## What to produce
Every line of the records that holds the word "unfold" should be copied out.

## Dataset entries
Lemma Renew_not_null node :
  node <> nullptr -> RenewNodesHeight cls node <> nullptr.
Proof.
  destruct node as [|l n r]; [congruence|].
  intros _. unfold RenewNodesHeight. destruct cls; discriminate.
Qed.

Lemma RotateRight_eq sl son T2 n r :
  RotateRight cls (Ptr (Ptr sl son T2) n r) =
  Some (RenewNodesHeight cls
          (Ptr sl son (RenewNodesHeight cls (Ptr T2 n r)))).
Proof. reflexivity. Qed.

Lemma RotateLeft_eq l n T2 son sr :
  RotateLeft cls (Ptr l n (Ptr T2 son sr)) =
  Some (RenewNodesHeight cls
          (Ptr (RenewNodesHeight cls (Ptr l n T2)) son sr)).
Proof. reflexivity. Qed.

Lemma entries_RotateRight node b :
  RotateRight cls node = Some b -> entries b = entries node.
Proof.
  destruct node as [|[|sl son T2] n r]; try discriminate.
  rewrite RotateRight_eq. intros H.
  apply (f_equal (fun o => match o with Some x => x | None => b end)) in H.
  subst b.
  rewrite entries_Renew, entries_Ptr, entries_Renew, !entries_Ptr.
  now rewrite <- app_assoc.
Qed.

Lemma entries_RotateLeft node b :
  RotateLeft cls node = Some b -> entries b = entries node.
Proof.
  destruct node as [|l n [|T2 son sr]]; try discriminate.
  rewrite RotateLeft_eq. intros H.
  apply (f_equal (fun o => match o with Some x => x | None => b end)) in H.
  subst b.
  rewrite entries_Renew, entries_Ptr, entries_Renew, !entries_Ptr.
  now rewrite <- app_assoc.
Qed.

Lemma entries_RightRotation node b :
  RightRotation cls node = Some b -> entries b = entries node.
Proof.
  destruct node as [|l n r]; [discriminate|].
  unfold RightRotation.
  destruct (HeightDiff l >=? 0).
  - apply entries_RotateRight.
  - destruct (RotateLeft cls l) as [l'|] eqn:E; [|discriminate].
    cbn [bind]. intros H. apply entries_RotateRight in H.
    apply entries_RotateLeft in E.
    now rewrite H, !entries_Ptr, E.
Qed.

Lemma entries_LeftRotation node b :
  LeftRotation cls node = Some b -> entries b = entries node.
Proof.
  destruct node as [|l n r]; [discriminate|].
  unfold LeftRotation.
  destruct (HeightDiff r <=? 0).
  - apply entries_RotateLeft.
  - destruct (RotateRight cls r) as [r'|] eqn:E; [|discriminate].
    cbn [bind]. intros H. apply entries_RotateLeft in H.
    apply entries_RotateRight in E.
    now rewrite H, !entries_Ptr, E.
Qed.

Lemma entries_BalanceNode node b :
  BalanceNode cls node = Some b -> entries b = entries node.
Proof.
  destruct node as [|l n r]; [intros H; now injection H as <-|].
  unfold BalanceNode.
  set (node := RenewNodesHeight cls (Ptr l n r)).
  assert (E : entries node = entries (Ptr l n r)) by apply entries_Renew.
  destruct (HeightDiff node <? -1).
  - intros H. apply entries_LeftRotation in H. congruence.
  - destruct (HeightDiff node >? 1).
    + intros H. apply entries_RightRotation in H. congruence.
    + intros H. injection H as <-. exact E.
Qed.

End RotationFacts.

Lemma entries_Balance cls node b :
  Balance cls node = Some b -> entries b = entries node.
Proof.
  unfold Balance. destruct cls.
  - intros H. now injection H as <-.
  - apply entries_BalanceNode.
  - apply entries_BalanceNode.
Qed.

Lemma Balance_not_null cls node b :
  Balance cls node = Some b -> node <> nullptr -> b <> nullptr.
Proof.
  intros H Hn Hb. subst b. apply entries_Balance in H.
  symmetry in H. apply entries_nil in H. contradiction.
Qed.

## Task response
  intros _. unfold RenewNodesHeight. destruct cls; discriminate.
  unfold RightRotation.
  unfold LeftRotation.
  unfold BalanceNode.
  unfold Balance. destruct cls.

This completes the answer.